Thanks to the U.S.-Mexico-Canada Agreement (USMCA), chocolate exported to the U.S. from Canada and Mexico is tariff-free, regardless of where the cocoa is sourced. Meanwhile, U.S. manufacturers must now pay between 10 percent and 25 percent in tariffs on cocoa imports. Those rates could rise to 35 percent starting August 1.
Canada has no tariffs on imported cocoa products like butter and powder, and Mexico grows its own beans, giving both countries a cost advantage over U.S.-based factories.
Top U.S. chocolate producer Hershey, which has facilities in Canada and Mexico, estimated earlier that tariffs could cost it US$100 million in the second half of this year if they remain in place. The company recently introduced double-digit price hikes on products like Reese's cups, but said the increases were not related to tariffs.
Smaller producers are also feeling the pressure. Taza Chocolate, based in Somerville, Massachusetts, had to pay over $24,000 in duties for a single container of cocoa from Haiti. Its next shipment from the Dominican Republic will cost more than $30,000 in tariffs. "For a company our size, that's our profit margin gone," said CEO Alex Whitmore. While he considered moving part of the production to Canada to benefit from USMCA, the investment was too risky in today's uncertain environment. "We're just hunkering down and hoping this will pass," he said.
Customs data from Trade Data Monitor shows Canada's chocolate exports to the U.S. rose 10 percent in the first five months of this year. Industry insiders say Canadian and Mexican contract manufacturers are gaining market share, including multinationals like Barry Callebaut, which operates multiple facilities across North America. Barry Callebaut declined to comment, but CEO Peter Feld noted the company's presence in the U.S., Canada, and Mexico "allows us to navigate this environment."
Contract chocolate makers supply raw chocolate to U.S. brands, which then add ingredients and market it as American-made.

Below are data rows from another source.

(* ===== verification/ProvincialBank.v ===== *)
(** * Interest of the provincial banks ([issuance/provincialbank-interest/src/lib.rs])

    At the last block of each of the first hundred years every provincial
    bank's main account receives interest on its stake: one percent in the
    first year, a hundredth of a percent less each year. A year is settled as
    a whole or not at all. *)
From S2P Require Import Prelude Cid Types Ledger.

(** ** Constants ([primitives/src/core_const.rs]) and banks ([china_ch.rs]) *)

Definition PROVINCIALBANK_INITIAL_INTEREST_BP : Z := 100.
Definition PROVINCIALBANK_INTEREST_DECREASE_BP : Z := 1.
Definition PROVINCIALBANK_INTEREST_DURATION_YEARS : Z := 100.
Definition BASIS_POINTS_DENOMINATOR : Z := 10000.

(** The fields of the bank table the settlement reads, in the order of the
    table; the 32 bytes of an account as one number. *)
Record bank : Type := { citizens_number : Z; stake_amount : Z; main_account : Z }.

Definition CHINA_CH_banks : list bank := [
  {| citizens_number := 10913902; stake_amount := 109139020000;
     main_account := 0xaf881a7feb5ea6653fcfc1e801308b4cc0aeedf85bd0674c992830a4e2ccfc46 |};
  {| citizens_number := 28157064; stake_amount := 281570640000;
     main_account := 0x86f1e88c787286ab371cef9ca4ada192f6d98e950cba5586de3280a0ad748c33 |};
  {| citizens_number := 106012864; stake_amount := 1060128640000;
     main_account := 0x46fb2dfc71054c9d5187772dd69f4097636454a679a14c73ff20409c000de1c8 |};
  {| citizens_number := 50126804; stake_amount := 501268040000;
     main_account := 0xaece89d4edcbc584933fc22f306dd855de67fbeb9bd13223bc7c9c4d8be490f8 |};
  {| citizens_number := 41540086; stake_amount := 415400860000;
     main_account := 0x329e53e43c1a68a6a31aa88705c576963e4ff230abbcea9a09be369f60af599e |};
  {| citizens_number := 10081232; stake_amount := 100812320000;
     main_account := 0xe5fbc89f5366aeb575380066fc4df33f3938d1376087108787f2549cbec4a779 |};
  {| citizens_number := 46821766; stake_amount := 468217660000;
     main_account := 0x5b2b6206e34cd3e0540b90fe44818c52ed4361e3425186889c29f186574b55aa |};
  {| citizens_number := 38562148; stake_amount := 385621480000;
     main_account := 0x155dcbfa1fe28f6a085db3373c5a30e2bfb796713feb8e624d4e63d229f8e079 |};
  {| citizens_number := 66444864; stake_amount := 664448640000;
     main_account := 0xd6b3115e4b1aae55f1c3601a7b0612c304b8d9699cc7a9993fd182382e77ad0c |};
  {| citizens_number := 45188635; stake_amount := 451886350000;
     main_account := 0xde3584a03bd971117b22a746b5ce1dcea73828d76e079882bd6e0b54db126bca |};
  {| citizens_number := 64567588; stake_amount := 645675880000;
     main_account := 0x4b05f4fd4e07fe55084d26a64ca7fa787681e5130dd02344851d5f1ea93e95e0 |};
  {| citizens_number := 84748016; stake_amount := 847480160000;
     main_account := 0x3f75ec35139fe076e006ebc8c0352dfbba3d1a7d484a0ff33a3984426932dd4e |};
  {| citizens_number := 101527453; stake_amount := 1015274530000;
     main_account := 0x85f850faf1f4ace6c3169a61fbe129e2486878dae1d6380a698c2a0fcd70a564 |};
  {| citizens_number := 34915616; stake_amount := 349156160000;
     main_account := 0x7cb015e5de047a799f66b33bef38f2ec28505d87ffa083e741dd498677cdf5d2 |};
  {| citizens_number := 99365519; stake_amount := 993655190000;
     main_account := 0x6efbdece0985faa711ad64f07bcce5e706bac2d127aedf413f8c8f577441d397 |};
  {| citizens_number := 56282021; stake_amount := 562820210000;
     main_account := 0x8794b9837ea3ea84b68af195ff5815bf260fc8f085dd8eec0646d3dd17a3eac4 |};
  {| citizens_number := 54543553; stake_amount := 545435530000;
     main_account := 0x0405200fc6a67d2b4a5b1602ccc55009bfa0148c7f4d7e4552a7ec6b8c561f96 |};
  {| citizens_number := 33824101; stake_amount := 338241010000;
     main_account := 0xd3d8e94d9dc2eb0457ebb871d551e46ba749cdfaae97e295ca20356add922fda |};
  {| citizens_number := 32054159; stake_amount := 320541590000;
     main_account := 0x8e7397e21e3c7d345b68fbeb3e479936bec8f697cb83cf90b81382d6ac5f7cab |};
  {| citizens_number := 80310245; stake_amount := 803102450000;
     main_account := 0x445832e057237b6c0ca00d9ed474e9fc01d28e3f6f4c7d8cc7c4a3d61785ae69 |};
  {| citizens_number := 20617465; stake_amount := 206174650000;
     main_account := 0xd36f42f0b356092a5bee8d0df2d8c44fef5e4130b543aeedb4b0a4171a0ebe10 |};
  {| citizens_number := 21893095; stake_amount := 218930950000;
     main_account := 0x5ecefffbb5c631d39618f08c952ad6bc34e0365c80ff3f73221e28bd4d6cdddf |};
  {| citizens_number := 24720871; stake_amount := 247208710000;
     main_account := 0x21723c4ffbdedfe3dc03f8f99f2be69d38974cefb8baaa5ae0dccb2aa19a2894 |};
  {| citizens_number := 24870895; stake_amount := 248708950000;
     main_account := 0x3e32836b01771c6e78ca0352f272a1c9a6f94a48c2fe43eb404ed12a28b0556f |};
  {| citizens_number := 22780354; stake_amount := 227803540000;
     main_account := 0x880a95a01195ecab49863ac2941da1b3e24d1498b975d8bf17fb658e27f7d355 |};
  {| citizens_number := 24073453; stake_amount := 240734530000;
     main_account := 0xcfd73254a825eda01cf08614205b4175d682613604e795982af1507a40b768af |};
  {| citizens_number := 42591407; stake_amount := 425914070000;
     main_account := 0xfe9782b1cb4961ee45717105db51d7f9dca16d87c3399125778a9140ee71b9b1 |};
  {| citizens_number := 7202654; stake_amount := 72026540000;
     main_account := 0x7e802a3dc6982cacc75bfa02e46bc8f1d074eb55f92acba831e5fbfdfa656627 |};
  {| citizens_number := 5030542; stake_amount := 50305420000;
     main_account := 0xe52d727901162c6e4cf6e03f2066e057399ad9292001820d436dabdec2ed0679 |};
  {| citizens_number := 61027171; stake_amount := 610271710000;
     main_account := 0x0003751d234a7a8afd21b2f5ec07f7bfc8232b20e38a7cd3f7b2c261bf164a7f |};
  {| citizens_number := 23561236; stake_amount := 235612360000;
     main_account := 0x6e52e744891abe902a42b039276cbf0593989d4ed4806fda54d19c69a73cda14 |};
  {| citizens_number := 2763853; stake_amount := 27638530000;
     main_account := 0xe84daa85a070ae64eb1b7f18f75223158039349276df7e697737ee19086fe34b |};
  {| citizens_number := 9880442; stake_amount := 98804420000;
     main_account := 0xe3e528582c58cb319c0941bef1354b8303d2c1a9865b18f73b107e2354cee5e6 |};
  {| citizens_number := 4513098; stake_amount := 45130980000;
     main_account := 0x0016695ce634d377fc5348f6e31bac12f89c275112bbf0683783a026e7d6e1bb |};
  {| citizens_number := 2627999; stake_amount := 26279990000;
     main_account := 0xcd15753c666a0604b68cf9a2af1626e17f0a259da8db94c3c54d4a092fbeac9c |};
  {| citizens_number := 7833021; stake_amount := 78330210000;
     main_account := 0x9f5bd94ff37a8d3f04c8e90560782f5c6f20477bf813059e4d8bb3c17ae2bcc6 |};
  {| citizens_number := 5634164; stake_amount := 56341640000;
     main_account := 0x0da105fd6917c7703b6f357eeb7e05c445c63200eaab80efa93a66b1b286f9b6 |};
  {| citizens_number := 4664727; stake_amount := 46647270000;
     main_account := 0x219a983e60a6e9f684632e0783374f4fec3325f46d5c7de3cb1d05dde7599193 |};
  {| citizens_number := 893415; stake_amount := 8934150000;
     main_account := 0xd2f1ca163d87fcc96546ebd5891c2487f21b6fd1702de8a1182da79651cc89a7 |};
  {| citizens_number := 12110780; stake_amount := 121107800000;
     main_account := 0x6c59fa9059358d7bf95f83b0c4eaaf6f2e4837a7151174e128ffd2acc8f23f39 |};
  {| citizens_number := 15489562; stake_amount := 154895620000;
     main_account := 0x8d59d4a31ab0cb729ce80b42d1d82f50d87a8557b1008a960a30892772a7d296 |};
  {| citizens_number := 3991080; stake_amount := 39910800000;
     main_account := 0x4123d536f6277e041f1b983274fa77ecb004e698e8195bf81263277a3e92a750 |};
  {| citizens_number := 8738458; stake_amount := 87384580000;
     main_account := 0xa2f41e35019070029a4fc5a56b379973d51c48a5dab940a010bdd8e28c4ec434 |}].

The timing is especially tough for U.S. chocolate makers. Cocoa prices have surged due to poor weather and disease in major producing countries like Ghana and the Ivory Coast. Cocoa accounts for 30 to 50 percent of a chocolate bar's total cost. Hershey said in May that it is lobbying the U.S. government for an exemption on cocoa imports.
In Mexico, the chocolate association Aschoco Confimex said American companies have shown growing interest in outsourcing production south of the border. "The sentiment… and requests… to manufacture in Mexico is real and has been increasing," said director general Paolo Quadrini.
The U.S. chocolate market is worth $25 to 30 billion. Imports from Canada and Mexico now make up roughly 12.5 percent of that total.